Words usually came easy to her. Quick replies, teasing comebacks, long-winded thoughts stretched across late nights. But that day, she paused.
I had sent a message—romantic, maybe a little too much. I knew it the moment I hit send. The kind of message that makes a person hesitate, that makes them wonder if they should match the feeling or deflect it.
She was typing. Then she wasn’t. Then she was again.
And then—an emoji.
I stared at it, then smiled.
It wasn’t avoidance. It wasn’t dismissal. It was something else. A place beyond words, where language doesn’t stretch far enough, where feelings can’t always be shaped into sentences.
I knew that place. I had been there too.
So I told her—"Michael Jackson."
She sent a question mark.
"That’s what I say when I’m out of words," I explained. "In a good way."

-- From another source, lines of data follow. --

Lemma changed_vote_counts_witness :
  (messagesHandler votes_mjs vote_no (voted_yes votes_mjs)).1
    = {| statusCode := 200; body := None |} ∧
  POLLS_TABLE (messagesHandler votes_mjs vote_no (voted_yes votes_mjs)).2 =
    <[(POLL "p1", VOTE (email alice)) := VoteItem 2 alice None]>
      (<[(POLL "p1", OPTION (Some 2%Z)) := OptionItem 2 "No" (0 + 1)]>
         (<[(POLL "p1", OPTION (Some 1%Z)) := OptionItem 1 "Yes" (1 - 1)]>
            (POLLS_TABLE (voted_yes votes_mjs)))).
Proof.
  apply (changed_vote_counts votes_mjs vote_no (voted_yes votes_mjs) (vote_body "p1" 2)
           alice 1 alice None 1 "Yes" 1 2 "No" 0);
    first [discriminate | vm_compute; reflexivity].
Defined.

(** ** What a vote leaves alone *)

Lemma decrement_frame p user t t1 key :
  decrement p user t = Some t1 →
  key.1 ≠ POLL p ∨ String.prefix "OPTION#" key.2 = false →
  t1 !! key = t !! key.
Proof.
  unfold decrement. intros Hd Hkey.
  destruct (t !! (POLL p, VOTE (email user))) as [item|]; [|by simplify_eq].
  eapply UpdateVotesCount_lookup_ne; [done|].
  intros ->. cbn [fst snd] in Hkey. rewrite OPTION_prefix in Hkey.
  by destruct Hkey.
Qed.

Lemma increment_frame p o t t2 key :
  increment p o t = Some t2 →
  key.1 ≠ POLL p ∨ String.prefix "OPTION#" key.2 = false →
  t2 !! key = t !! key.
Proof.
  unfold increment. intros Hi Hkey.
  eapply UpdateVotesCount_lookup_ne; [done|].
  intros ->. cbn [fst snd] in Hkey. rewrite OPTION_prefix in Hkey.
  by destruct Hkey.
Qed.

Lemma record_frame p user o c t key :
  key.1 ≠ POLL p ∨ String.prefix "VOTE#" key.2 = false →
  record p user o c t !! key = t !! key.
Proof.
  intros Hkey. unfold record. apply lookup_insert_ne.
  intros <-. cbn [fst snd] in Hkey. rewrite VOTE_prefix in Hkey.
  by destruct Hkey.
Qed.

Lemma write_prefix_frame p user o c t (n : nat) t' key :
  write_prefix p user o c t n t' →
  key.1 ≠ POLL p
  ∨ (String.prefix "OPTION#" key.2 = false ∧ String.prefix "VOTE#" key.2 = false) →
  t' !! key = t !! key.
Proof.
  intros Hpre Hkey.
  assert (Ho : key.1 ≠ POLL p ∨ String.prefix "OPTION#" key.2 = false) by tauto.
  assert (Hv : key.1 ≠ POLL p ∨ String.prefix "VOTE#" key.2 = false) by tauto.
  destruct Hpre as [|item t1 _ Hd|t1 t2 Hd Hi|t1 t2 Hd Hi].
  - done.
  - by eapply decrement_frame.
  - erewrite increment_frame, decrement_frame; done.
  - rewrite record_frame by done. erewrite increment_frame, decrement_frame; done.
Qed.

Lemma UpdateVotesCount_option key delta t t' k o txt n :
  UpdateVotesCount key delta t = Some t' →
  t !! k = Some (OptionItem o txt n) →
  ∃ n', t' !! k = Some (OptionItem o txt n') ∧ (n' = n ∨ n' = (n + delta)%Z).
Proof.
  intros (o' & txt' & m & Hk & ->)%UpdateVotesCount_Some Hlook.
  destruct (decide (k = key)) as [->|Hne].
  - rewrite lookup_insert_eq. simplify_eq. eauto.
  - rewrite lookup_insert_ne by done. eauto.
Qed.

Lemma decrement_option p user t t1 k o txt n :
  decrement p user t = Some t1 →
  t !! k = Some (OptionItem o txt n) →
  ∃ n', t1 !! k = Some (OptionItem o txt n') ∧ (n' = n ∨ n' = (n - 1)%Z).
Proof.
  unfold decrement. intros Hd Hk.
  destruct (t !! (POLL p, VOTE (email user))) as [item|]; [|simplify_eq; eauto].
  by eapply UpdateVotesCount_option.
Qed.

Lemma option_prefix_not_vote sk :
  String.prefix "OPTION#" sk = true → String.prefix "VOTE#" sk = false.
Proof.
  intros Ho. destruct (String.prefix "VOTE#" sk) eqn:Hv; [|done].
  apply vote_prefix_not_option in Hv. congruence.
Qed.

Lemma write_prefix_option p user o c t (n : nat) t' k oid txt m :
  write_prefix p user o c t n t' →
  String.prefix "OPTION#" k.2 = true →
  t !! k = Some (OptionItem oid txt m) →
  ∃ m', t' !! k = Some (OptionItem oid txt m') ∧ (m - 1 ≤ m' ≤ m + 1)%Z.
Proof.
  intros Hpre Hk Hlook.
  assert (Hrec : ∀ t2, record p user o c t2 !! k = t2 !! k).
  { intros t2. apply record_frame. right. by apply option_prefix_not_vote. }
  destruct Hpre as [|item t1 _ Hd|t1 t2 Hd Hi|t1 t2 Hd Hi].
  - exists m. split; [done|lia].
  - destruct (decrement_option _ _ _ _ _ _ _ _ Hd Hlook) as (m1 & H1 & Hm1).
    exists m1. split; [done|lia].
  - destruct (decrement_option _ _ _ _ _ _ _ _ Hd Hlook) as (m1 & H1 & Hm1).
    destruct (UpdateVotesCount_option _ _ _ _ _ _ _ _ Hi H1) as (m2 & H2 & Hm2).
    exists m2. split; [done|lia].
  - destruct (decrement_option _ _ _ _ _ _ _ _ Hd Hlook) as (m1 & H1 & Hm1).
    destruct (UpdateVotesCount_option _ _ _ _ _ _ _ _ Hi H1) as (m2 & H2 & Hm2).
    exists m2. rewrite Hrec. split; [done|lia].
Qed.

Lemma write_prefix_dom p user o c t (n : nat) t' :
  write_prefix p user o c t n t' →
  dom t ⊆ dom t' ∧
  ∀ key, t !! key = None → is_Some (t' !! key) → key = (POLL p, VOTE (email user)).
Proof.
  intros Hpre.
  assert (Hrec : ∀ t2, dom t2 = dom t →
    dom t ⊆ dom (record p user o c t2) ∧
    ∀ key, t !! key = None → is_Some (record p user o c t2 !! key) →
           key = (POLL p, VOTE (email user))).
  { intros t2 Hdom. unfold record. split.
    - rewrite dom_insert_L, Hdom. apply union_subseteq_r.
    - intros key Hnone [it Hit]. destruct (decide (key = (POLL p, VOTE (email user))))
        as [|Hne]; [done|].
      rewrite lookup_insert_ne in Hit by done.
      apply not_elem_of_dom in Hnone. rewrite <-Hdom in Hnone.
      apply not_elem_of_dom in Hnone. congruence. }
  assert (Hsame : ∀ t2, dom t2 = dom t →
    dom t ⊆ dom t2 ∧
    ∀ key, t !! key = None → is_Some (t2 !! key) → key = (POLL p, VOTE (email user))).
  { intros t2 Hdom. split; [by rewrite Hdom|].
    intros key Hnone [it Hit]. apply not_elem_of_dom in Hnone. rewrite <-Hdom in Hnone.
    apply not_elem_of_dom in Hnone. congruence. }
  destruct Hpre as [|item t1 _ Hd|t1 t2 Hd Hi|t1 t2 Hd Hi].
  - by apply Hsame.
  - apply Hsame. by eapply decrement_dom.
  - apply Hsame. rewrite (UpdateVotesCount_dom _ _ _ _ Hi). by eapply decrement_dom.
  - apply Hrec. rewrite (UpdateVotesCount_dom _ _ _ _ Hi). by eapply decrement_dom.
Qed.

(** X3: whatever its outcome, a vote event changes no item outside the
    partition of the poll its body names, and no item at all when its body
    does not parse. *)
Theorem vote_touches_one_poll rev event w pk sk :
  (∀ body, me_body event = Some body → pk ≠ POLL (vb_pollId body)) →
  POLLS_TABLE (messagesHandler rev event w).2 !! (pk, sk) = POLLS_TABLE w !! (pk, sk).
Proof.
  intros Hpk.
  destruct (messagesHandler_cases rev event w _ _ (surjective_pairing _))
    as [(_ & _ & ->)|(body & user & n & Hbody & _ & Hpre & _)]; [done|].
  eapply write_prefix_frame; [done|]. left. by apply Hpk.
Qed.

Lemma vote_touches_one_poll_witness :
  POLLS_TABLE (messagesHandler votes_mjs vote_in_ten pizza).2 !! (POLL "p1", "POLL")
  = POLLS_TABLE pizza !! (POLL "p1", "POLL").
Proof.
  apply (vote_touches_one_poll votes_mjs vote_in_ten pizza (POLL "p1") "POLL").
  intros body [= <-]. discriminate.
Defined.

(** X4: whatever its outcome, a vote event deletes no item, adds items only
    under VOTE# sort keys, leaves every poll header as it was, and keeps the
    optionId and the text of every option item, moving its votesCount by at
    most one. *)
Theorem vote_keeps_poll_definition rev event w :
  let t := POLLS_TABLE w in
  let t' := POLLS_TABLE (messagesHandler rev event w).2 in
  dom t ⊆ dom t' ∧
  (∀ key, t !! key = None → is_Some (t' !! key) → String.prefix "VOTE#" key.2 = true) ∧
  (∀ pk, t' !! (pk, "POLL") = t !! (pk, "POLL")) ∧
  (∀ key o txt n,
     String.prefix "OPTION#" key.2 = true → t !! key = Some (OptionItem o txt n) →
     ∃ n', t' !! key = Some (OptionItem o txt n') ∧ (n - 1 ≤ n' ≤ n + 1)%Z).
Proof.
  cbv zeta.
  destruct (messagesHandler_cases rev event w _ _ (surjective_pairing _))
    as [(_ & _ & ->)|(body & user & n & Hbody & _ & Hpre & _)].
  { split; [done|]. split; [by intros key -> [? [=]]|]. split; [done|].
    intros key o txt n _ Hk. exists n. split; [done|lia]. }
  destruct (write_prefix_dom _ _ _ _ _ _ _ Hpre) as [Hdom Hnew].
  split; [done|]. split.
  { intros key Hnone Hsome. rewrite (Hnew key Hnone Hsome). apply VOTE_prefix. }
  split.
  { intros pk. eapply write_prefix_frame; [done|]. by right. }
  intros key o txt m Hk Hlook. by eapply write_prefix_option.
Qed.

She laughed. "Why Michael Jackson?"
"You know how he used to go—‘Hee-hee!’ That sound? That’s how it feels."
She typed, then stopped. Then, finally—"Idiot."
I knew she was smiling.
Days later, I caught her off guard. Not even with something romantic. Just with something that made her pause.
She typed. Deleted. Typed again.
"Michael Jackson."
I stared at the words.
It was a small thing. A phrase. A joke. Nothing serious.
But in that moment, I knew she understood me in a way no one else did.